I knelt there and I traced the letters with my finger. And then I saw there was more. Underneath her name and the little date, there were four words cut into the stone.
“The name you whispered.”
That’s it. That’s all it said. He didn’t write “daughter” or “rest in peace” or any of the things they put on stones.
He wrote the four words that told me he’d been listening in that hospital room when I thought nobody was. He wrote it to me. He’d been waiting forty-nine years for me to read it, and he didn’t tell me, because I think he was scared I’d be mad, or scared I’d want him to stop, or maybe he just didn’t have the words out loud. Roy never did have the words out loud.
I don’t know how long I sat there. The groundskeeper had gone back to his raking. At some point I noticed the grass under my knees was wet through my slacks and I didn’t care.

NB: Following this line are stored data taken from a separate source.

Definition lan_refill (p : LanBroadcastPolicy) (now_tick : Z) : LanBroadcastPolicy :=
  if negb p.(lan_clock_started) then
    mkLanBroadcastPolicy p.(lan_config) p.(tokens_bytes) now_tick
      p.(lan_next_transmit_tick) true p.(lan_valid)
  else
    let elapsed := u64 (now_tick - p.(lan_last_refill_tick)) in
    if elapsed =? 0 then p
    else
      let maximum := UINT64_MAX in
      let elapsed_size := if maximum <? elapsed then maximum else elapsed in
      let added :=
        if maximum / p.(lan_config).(refill_bytes_per_ms) <? elapsed_size
        then maximum
        else u64 (elapsed_size * p.(lan_config).(refill_bytes_per_ms)) in
      mkLanBroadcastPolicy p.(lan_config)
        (Z.min p.(lan_config).(bucket_capacity_bytes)
           (if maximum - p.(tokens_bytes) <? added then maximum
            else u64 (p.(tokens_bytes) + added)))
        now_tick p.(lan_next_transmit_tick) true p.(lan_valid).

Definition Lan_evaluate_transmit (p : LanBroadcastPolicy) (now_tick : Z)
    (datagram_size : nat) : RadioTransmitDecision * LanBroadcastPolicy :=
  if negb p.(lan_valid) || (datagram_size =? 0)%nat ||
     (kMaximumDatagramBytes <? datagram_size)%nat
  then (mkRadioTransmitDecision TransmitStatus_Invalid 0, p)
  else if p.(lan_clock_started) && (now_tick <? p.(lan_last_refill_tick))
  then (mkRadioTransmitDecision TransmitStatus_Locked 0, lan_with_valid p false)
  else
    let p := lan_refill p now_tick in
    let size := Z.of_nat datagram_size in
    if now_tick <? p.(lan_next_transmit_tick)
    then (mkRadioTransmitDecision TransmitStatus_Deferred p.(lan_next_transmit_tick), p)
    else if p.(tokens_bytes) <? size
    then
      let deficit := u64 (size - p.(tokens_bytes)) in
      let wait := u64 (u64 (deficit + p.(lan_config).(refill_bytes_per_ms)) - 1) /
                  p.(lan_config).(refill_bytes_per_ms) in
      (mkRadioTransmitDecision TransmitStatus_Deferred
         (lan_saturating_add now_tick wait), p)
    else (mkRadioTransmitDecision TransmitStatus_Allowed now_tick, p).
(** The two replies that let a transmission start. *)
Definition quiet_channel (c : LinuxCapLora1262Config) (es : list DeviceEffect) : Prop :=
  exists irq rssi, es = [Effect_spi irq_query (Some irq); Effect_spi rssi_query (Some rssi)] /\
    has_irq (irq_of irq) kBusyIrqs = false /\
    rssi_dbm (byte_at (take 1 (drop 2 rssi)) 0) < c.(listen_before_talk_threshold_dbm).

(** What a call to transmit did. *)
Definition transmit_effects (data : bytes) : Post RadioStartStatus := fun r es a r' =>
  (es = [] \/ (exists rx, es = [Effect_spi irq_query rx]) \/
   (exists rx1 rx2, es = [Effect_spi irq_query rx1; Effect_spi rssi_query rx2])) /\
  a <> RadioStart_Started /\ r' = r \/
  impl_ready r = true /\ transmitting r = false /\
  (0 < length data <= kMaximumDatagramBytes)%nat /\
  exists heard sending sent, es = heard ++ sending /\ quiet_channel (impl_config r) heard /\
    sent_as sending sent /\ sent `prefix_of` send_messages (profile_of r) data /\
    ((a = RadioStart_Failed /\ r' = r) \/
     (a = RadioStart_Started /\ sent = send_messages (profile_of r) data /\
      r' = set_direction false true r)).

Lemma send_actions_sends fuel data :
  (0 < length data <= kMaximumDatagramBytes)%nat ->
  sends (all_of (send_actions fuel data)) (fun r => send_messages (profile_of r) data) (fun r => r).
Proof.
  intros Hn. unfold send_actions. cbn [all_of]. eapply sends_weaken.
  - eapply sends_and; [apply write_command_sends|].
    eapply sends_and; [by apply set_packet_params_sends|].
    do 3 (eapply sends_and; [apply write_command_sends|]). apply sends_last, write_command_sends.
  - done.
Qed.

(** The end of a call that has found the channel quiet. *)
Definition sending_effects (data : bytes) : Post RadioStartStatus := fun r es a r' =>
  exists sent, sent_as es sent /\ sent `prefix_of` send_messages (profile_of r) data /\
    ((a = RadioStart_Failed /\ r' = r) \/
     (a = RadioStart_Started /\ sent = send_messages (profile_of r) data /\
      r' = set_direction false true r)).
Lemma transport_step_good op y :
  op ∈ ops -> good y.2.(cap_radio) -> good (transport_step y op).2.(cap_radio).
Proof.
  intros Hin Hg. destruct y as [tr t]. cbn [snd] in Hg.
  destruct op as [data|capacity|]; cbn [transport_step].
  - pose proof (cap_try_send_good t data Hin Hg) as Hs. cbn [try_send cap_transport].
    by destruct (cap_try_send t (Some data)).
  - pose proof (cap_try_receive_good t capacity Hg) as Hs. cbn [try_receive cap_transport].
    by destruct (cap_try_receive t (Some capacity)).
  - by apply cap_close_good.
Qed.

Lemma transport_run_good t ops' :
  ops' ⊆ ops -> good t.(cap_radio) -> good (transport_run t ops').2.(cap_radio).
Proof.
  induction ops' as [|op ops' IH] using rev_ind; intros Hsub Hg; [done|].
  rewrite transport_run_snoc. apply transport_step_good; [set_solver|]. apply IH; [set_solver|done].
Qed.

Lemma make_good s mtu : good s -> good (CapLora1262Transport_make s mtu).(cap_radio).
Proof.
  intros Hg. unfold CapLora1262Transport_make. case_match; [done|]. by apply shutdown_good.
Qed.
End OverTransport.

(** ** A bench of simulated devices *)

(** A radio chip that never is busy: its interrupt flags, the level it hears, the
    packet in its buffer, and what it will hear each time it is told to listen. *)
Record Bench := mkBench {
  bench_irq : Z;
  bench_rssi : byte;
  bench_packet : bytes;
  bench_air : list (Z * bytes);
  bench_time : Z;
  bench_log : list DeviceEvent
}.

Definition bench_heard (irq : Z) (packet : bytes) (air : list (Z * bytes)) (b : Bench) : Bench :=
  mkBench irq b.(bench_rssi) packet air b.(bench_time) b.(bench_log).

(** The reply of the chip and what the message does to it: the flags stay until
    they are cleared. *)
Definition bench_message (transmit : bytes) (b : Bench) : bytes * Bench :=
  match transmit with
  | opcode :: arguments =>
      if Byte.eqb opcode kGetIrqStatus then (x00 :: x00 :: mask_bytes b.(bench_irq), b)
      else if Byte.eqb opcode kGetRssiInst then ([x00; x00; b.(bench_rssi)], b)
      else if Byte.eqb opcode kGetRxBufferStatus then
        ([x00; x00; to_u8 (Z.of_nat (length b.(bench_packet))); x00], b)
      else if Byte.eqb opcode kReadBuffer then (x00 :: x00 :: x00 :: b.(bench_packet), b)
      else if Byte.eqb opcode kClearIrqStatus then
        let mask := Z.lor (Z.shiftl (bval (byte_at arguments 0)) 8) (bval (byte_at arguments 1)) in
        ([], bench_heard (Z.ldiff b.(bench_irq) mask) b.(bench_packet) b.(bench_air) b)
      else if Byte.eqb opcode kSetTx then
        ([], bench_heard kIrqTxDone b.(bench_packet) b.(bench_air) b)
      else if Byte.eqb opcode kSetRx then
        match b.(bench_air) with
        | [] => ([], b)
        | (irq, packet) :: air => ([], bench_heard irq packet air b)
        end
      else ([], b)
  | [] => ([], b)
  end.

Definition bench_irq_gpio : Z := LinuxCapLora1262Config_default.(irq_gpio).
Definition copy_count (directive : option FaultDirective) : nat :=
  if directive_drops directive then 0
  else match directive with
       | Some d => if d.(fault_duplicate) then 2 else 1
       | None => 1
       end.

Definition directive_refused (b : SimulatedRadioBus) (directive : option FaultDirective)
    (size : nat) : bool :=
  match directive with
  | Some d =>
      negb d.(fault_drop) &&
      (match d.(corrupt_byte_index) with
       | Some index => (size <=? index)%nat || (bval d.(corrupt_xor_mask) =? 0)
       | None => false
       end ||
       (UINT64_MAX - b.(bus_tick) <? d.(delay_ticks)))
  | None => false
  end.

Definition directive_tick (b : SimulatedRadioBus) (directive : option FaultDirective) : Z :=
  match directive with
  | Some d =>
      if d.(fault_drop) then b.(bus_tick) else u64 (b.(bus_tick) + d.(delay_ticks))
  | None => b.(bus_tick)
  end.

Definition faulted_datagram (directive : option FaultDirective) (data : bytes) : bytes :=
  match directive with
  | Some d =>
      match d.(corrupt_byte_index) with
      | Some index => corrupt_byte index d.(corrupt_xor_mask) data
      | None => data
      end
  | None => data
  end.

(** The directive is used up and the send is counted. *)
Definition count_send (directive : option FaultDirective) (s : BusStatistics)
  : BusStatistics :=
  let s := count_accepted_send s in
  if directive_drops directive then count_fault_drop s
  else
    let copies := copy_count directive in
    let s := if (copies =? 2)%nat then count_duplicate_copy s else s in
    match directive with
    | Some d =>
        match d.(corrupt_byte_index) with
        | Some _ => count_corrupted copies s
        | None => s
        end
    | None => s
    end.

Definition take_directive (b : SimulatedRadioBus) (source : EndpointId) : SimulatedRadioBus :=
  with_fault_directives b
    (set_endpoint source (tail (at_endpoint source b.(fault_directives))) b.(fault_directives)).

(** [send_from(source, data, size)]; [None] is the null pointer. *)
Definition send_from (b : SimulatedRadioBus) (source : EndpointId) (data : option bytes)
  : DatagramSendStatus * SimulatedRadioBus :=
  let invalid := (SendStatus_Invalid, bus_count count_invalid_send b) in
  match data with
  | None => invalid
  | Some data =>
      let size := length data in
      if negb b.(bus_valid) || (size =? 0)%nat || (b.(bus_config).(bus_mtu) <? size)%nat ||
         (kMaximumDatagramBytes <? size)%nat
      then invalid
      else if at_endpoint source b.(bus_closed)
      then (SendStatus_Closed, bus_count count_closed_send b)
      else if negb (endpoint_connected b source)
      then (SendStatus_Disconnected, bus_count count_disconnected_send b)
      else
        let directive := head (at_endpoint source b.(fault_directives)) in
        let copies := copy_count directive in
        let tick := directive_tick b directive in
        if directive_refused b directive size then invalid
        else if u64 (Z.of_nat b.(bus_config).(max_scheduled_events) -
                     Z.of_nat (length b.(scheduled_events))) <? Z.of_nat copies
        then (SendStatus_WouldBlock, bus_count count_would_block_send b)
        else if UINT64_MAX - b.(next_event_ordinal) <? Z.of_nat copies then invalid
        else
          let b := bus_count (count_send directive) (take_directive b source) in
          if directive_drops directive then (SendStatus_Accepted, b)
          else
            (SendStatus_Accepted,
             deliver_due_events
               (schedule_copies copies tick source (faulted_datagram directive data) b))
  end.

I’ve been back twice now since Tuesday. I bring the creamer thing up and I laugh and then I cry, which probably looks insane to that groundskeeper. I still haven’t told Danny and Lisa. I don’t know how to start that sentence. “Your father had a daughter before you, and a name for her, and a grave, and he carried it forty-nine years and let me think I was the only one still holding her.” I keep practicing it in the truck and I keep chickening out.
I talk to her now, out loud, by her name. The one I only ever whispered. It feels strange in my mouth after all this time. But Roy started, so I figure the least I can do is finish.
I just wish he’d let me come with him. Even once. That’s the part I can’t put down.